═══ Dataset content ═══

Lemma strncpy_cstr src n : cstr (strncpy src n ++ [zero]) = firstn n (cstr src).
Proof.
  revert src. induction n as [|n IH]; intros src.
  - reflexivity.
  - cbn [strncpy]. cbv zeta. destruct src as [|c src].
    + reflexivity.
    + change (char_at (c :: src) 0) with c. change (tl (c :: src)) with src.
      rewrite (cstr_cons c src). destruct (is_nul c) eqn:Hc.
      * reflexivity.
      * cbn [app firstn]. rewrite cstr_cons, Hc. now rewrite IH.
Qed.

Lemma fresh_entry_name tcg i nm v :
  List.length (name (fresh_entry tcg i nm v)) = PICO_NAME_MAX_LENGTH /\
  char_at (name (fresh_entry tcg i nm v)) (PICO_NAME_MAX_LENGTH - 1) = zero /\
  cstr (name (fresh_entry tcg i nm v)) = firstn (PICO_NAME_MAX_LENGTH - 1) (cstr nm).
Proof.
  unfold fresh_entry. cbn [name]. split; [|split].
  - rewrite length_app, strncpy_length. reflexivity.
  - unfold char_at. rewrite app_nth2; rewrite strncpy_length; [|lia].
    now rewrite Nat.sub_diag.
  - apply strncpy_cstr.
Qed.

Lemma fresh_entry_matches tcg i nm v : name_matches nm (fresh_entry tcg i nm v).
Proof. unfold name_matches. apply fresh_entry_name. Qed.

Lemma AddPico_success tcg m nm v :
  is_null v = false -> entryCount m < entryCapacity m ->
  entryCapacity m < 2 ^ 32 ->
  AddPico tcg m (Some nm) v =
  (true,
   mkManager (baseAddress m) (blockSize m) (usedSize m)
             (<[N.to_nat (entryCount m) := fresh_entry tcg (entryCount m) nm v]>
                (entries m))
             (entryCount m + 1) (entryCapacity m) (interPicoPadding m)).
Proof.
  intros Hv Hroom Hcap. rewrite AddPico_Some by exact Hv.
  destruct (N.leb_spec (entryCapacity m) (entryCount m)); [lia|].
  unfold set_entryCount, set_entries.
  cbn [baseAddress blockSize usedSize entries entryCapacity interPicoPadding].
  now rewrite wrapD_small by lia.
Qed.

(** X1.  A registration that finds room (vault not null, count below the
    capacity, a DWORD, and inside the array) returns [TRUE], raises the
    count by one and writes exactly one cell, the one at the old count:
    its [id] is that position, it is unplaced ([code], [data] and
    [entryPoint] null), it keeps the vault and the sizes LibTcg measures
    on it, and its name field has 32 bytes, ends in NUL and holds the
    first 31 characters of the name given.  Every other cell and every
    other field of the manager is as before. *)
Theorem AddPico_registers (tcg : LibTcg) (m : PICO_MANAGER) (nm : list ascii)
        (v : ptr) :
  is_null v = false -> entryCount m < entryCapacity m ->
  entryCapacity m < 2 ^ 32 ->
  (N.to_nat (entryCount m) < List.length (entries m))%nat ->
  exists m' e,
    AddPico tcg m (Some nm) v = (true, m') /\
    entryCount m' = entryCount m + 1 /\
    entries m' !! N.to_nat (entryCount m) = Some e /\
    id e = entryCount m /\ vault e = v /\
    code e = NULL /\ data e = NULL /\ entryPoint e = NULL /\
    codeSize e = int_to_SIZE_T (PicoCodeSize tcg v) /\
    dataSize e = int_to_SIZE_T (PicoDataSize tcg v) /\
    List.length (name e) = 32%nat /\
    char_at (name e) 31 = zero /\
    cstr (name e) = firstn 31 (cstr nm) /\
    (forall j, j <> N.to_nat (entryCount m) -> entries m' !! j = entries m !! j) /\
    (baseAddress m', blockSize m', usedSize m', entryCapacity m',
     interPicoPadding m')
    = (baseAddress m, blockSize m, usedSize m, entryCapacity m,
       interPicoPadding m).
Proof.
  intros Hv Hroom Hcap Hin.
  eexists _, (fresh_entry tcg (entryCount m) nm v).
  split; [now apply AddPico_success|].
  cbn [entryCount entries baseAddress blockSize usedSize entryCapacity
       interPicoPadding].
  split; [reflexivity|].
  split; [now apply list_lookup_insert_eq|].
  destruct (fresh_entry_name tcg (entryCount m) nm v) as (Hl & Hz & Hc).
  repeat (split; [first [reflexivity | assumption]|]).
  split; [|reflexivity].
  intros j Hj. apply list_lookup_insert_ne. congruence.
Qed.

Lemma AddPico_registers_witness :
  exists m', AddPico tcg_ex manager_ABC (Some (str "D")) vaultA = (true, m') /\
             entryCount m' = 4.
Proof.
  destruct (AddPico_registers tcg_ex manager_ABC (str "D") vaultA)
    as (m' & e & Heq & Hc & _); try reflexivity.
  - vm_compute. repeat constructor.
  - exists m'. split; [exact Heq | exact Hc].
Defined.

═══

◆ Problem to work on
The response should consist of all the entries, set down exactly.

◆ The completed task
Lemma strncpy_cstr src n : cstr (strncpy src n ++ [zero]) = firstn n (cstr src).
Proof.
  revert src. induction n as [|n IH]; intros src.
  - reflexivity.
  - cbn [strncpy]. cbv zeta. destruct src as [|c src].
    + reflexivity.
    + change (char_at (c :: src) 0) with c. change (tl (c :: src)) with src.
      rewrite (cstr_cons c src). destruct (is_nul c) eqn:Hc.
      * reflexivity.
      * cbn [app firstn]. rewrite cstr_cons, Hc. now rewrite IH.
Qed.

Lemma fresh_entry_name tcg i nm v :
  List.length (name (fresh_entry tcg i nm v)) = PICO_NAME_MAX_LENGTH /\
  char_at (name (fresh_entry tcg i nm v)) (PICO_NAME_MAX_LENGTH - 1) = zero /\
  cstr (name (fresh_entry tcg i nm v)) = firstn (PICO_NAME_MAX_LENGTH - 1) (cstr nm).
Proof.
  unfold fresh_entry. cbn [name]. split; [|split].
  - rewrite length_app, strncpy_length. reflexivity.
  - unfold char_at. rewrite app_nth2; rewrite strncpy_length; [|lia].
    now rewrite Nat.sub_diag.
  - apply strncpy_cstr.
Qed.

Lemma fresh_entry_matches tcg i nm v : name_matches nm (fresh_entry tcg i nm v).
Proof. unfold name_matches. apply fresh_entry_name. Qed.

Lemma AddPico_success tcg m nm v :
  is_null v = false -> entryCount m < entryCapacity m ->
  entryCapacity m < 2 ^ 32 ->
  AddPico tcg m (Some nm) v =
  (true,
   mkManager (baseAddress m) (blockSize m) (usedSize m)
             (<[N.to_nat (entryCount m) := fresh_entry tcg (entryCount m) nm v]>
                (entries m))
             (entryCount m + 1) (entryCapacity m) (interPicoPadding m)).
Proof.
  intros Hv Hroom Hcap. rewrite AddPico_Some by exact Hv.
  destruct (N.leb_spec (entryCapacity m) (entryCount m)); [lia|].
  unfold set_entryCount, set_entries.
  cbn [baseAddress blockSize usedSize entries entryCapacity interPicoPadding].
  now rewrite wrapD_small by lia.
Qed.

(** X1.  A registration that finds room (vault not null, count below the
    capacity, a DWORD, and inside the array) returns [TRUE], raises the
    count by one and writes exactly one cell, the one at the old count:
    its [id] is that position, it is unplaced ([code], [data] and
    [entryPoint] null), it keeps the vault and the sizes LibTcg measures
    on it, and its name field has 32 bytes, ends in NUL and holds the
    first 31 characters of the name given.  Every other cell and every
    other field of the manager is as before. *)
Theorem AddPico_registers (tcg : LibTcg) (m : PICO_MANAGER) (nm : list ascii)
        (v : ptr) :
  is_null v = false -> entryCount m < entryCapacity m ->
  entryCapacity m < 2 ^ 32 ->
  (N.to_nat (entryCount m) < List.length (entries m))%nat ->
  exists m' e,
    AddPico tcg m (Some nm) v = (true, m') /\
    entryCount m' = entryCount m + 1 /\
    entries m' !! N.to_nat (entryCount m) = Some e /\
    id e = entryCount m /\ vault e = v /\
    code e = NULL /\ data e = NULL /\ entryPoint e = NULL /\
    codeSize e = int_to_SIZE_T (PicoCodeSize tcg v) /\
    dataSize e = int_to_SIZE_T (PicoDataSize tcg v) /\
    List.length (name e) = 32%nat /\
    char_at (name e) 31 = zero /\
    cstr (name e) = firstn 31 (cstr nm) /\
    (forall j, j <> N.to_nat (entryCount m) -> entries m' !! j = entries m !! j) /\
    (baseAddress m', blockSize m', usedSize m', entryCapacity m',
     interPicoPadding m')
    = (baseAddress m, blockSize m, usedSize m, entryCapacity m,
       interPicoPadding m).
Proof.
  intros Hv Hroom Hcap Hin.
  eexists _, (fresh_entry tcg (entryCount m) nm v).
  split; [now apply AddPico_success|].
  cbn [entryCount entries baseAddress blockSize usedSize entryCapacity
       interPicoPadding].
  split; [reflexivity|].
  split; [now apply list_lookup_insert_eq|].
  destruct (fresh_entry_name tcg (entryCount m) nm v) as (Hl & Hz & Hc).
  repeat (split; [first [reflexivity | assumption]|]).
  split; [|reflexivity].
  intros j Hj. apply list_lookup_insert_ne. congruence.
Qed.

Lemma AddPico_registers_witness :
  exists m', AddPico tcg_ex manager_ABC (Some (str "D")) vaultA = (true, m') /\
             entryCount m' = 4.
Proof.
  destruct (AddPico_registers tcg_ex manager_ABC (str "D") vaultA)
    as (m' & e & Heq & Hc & _); try reflexivity.
  - vm_compute. repeat constructor.
  - exists m'. split; [exact Heq | exact Hc].
Defined.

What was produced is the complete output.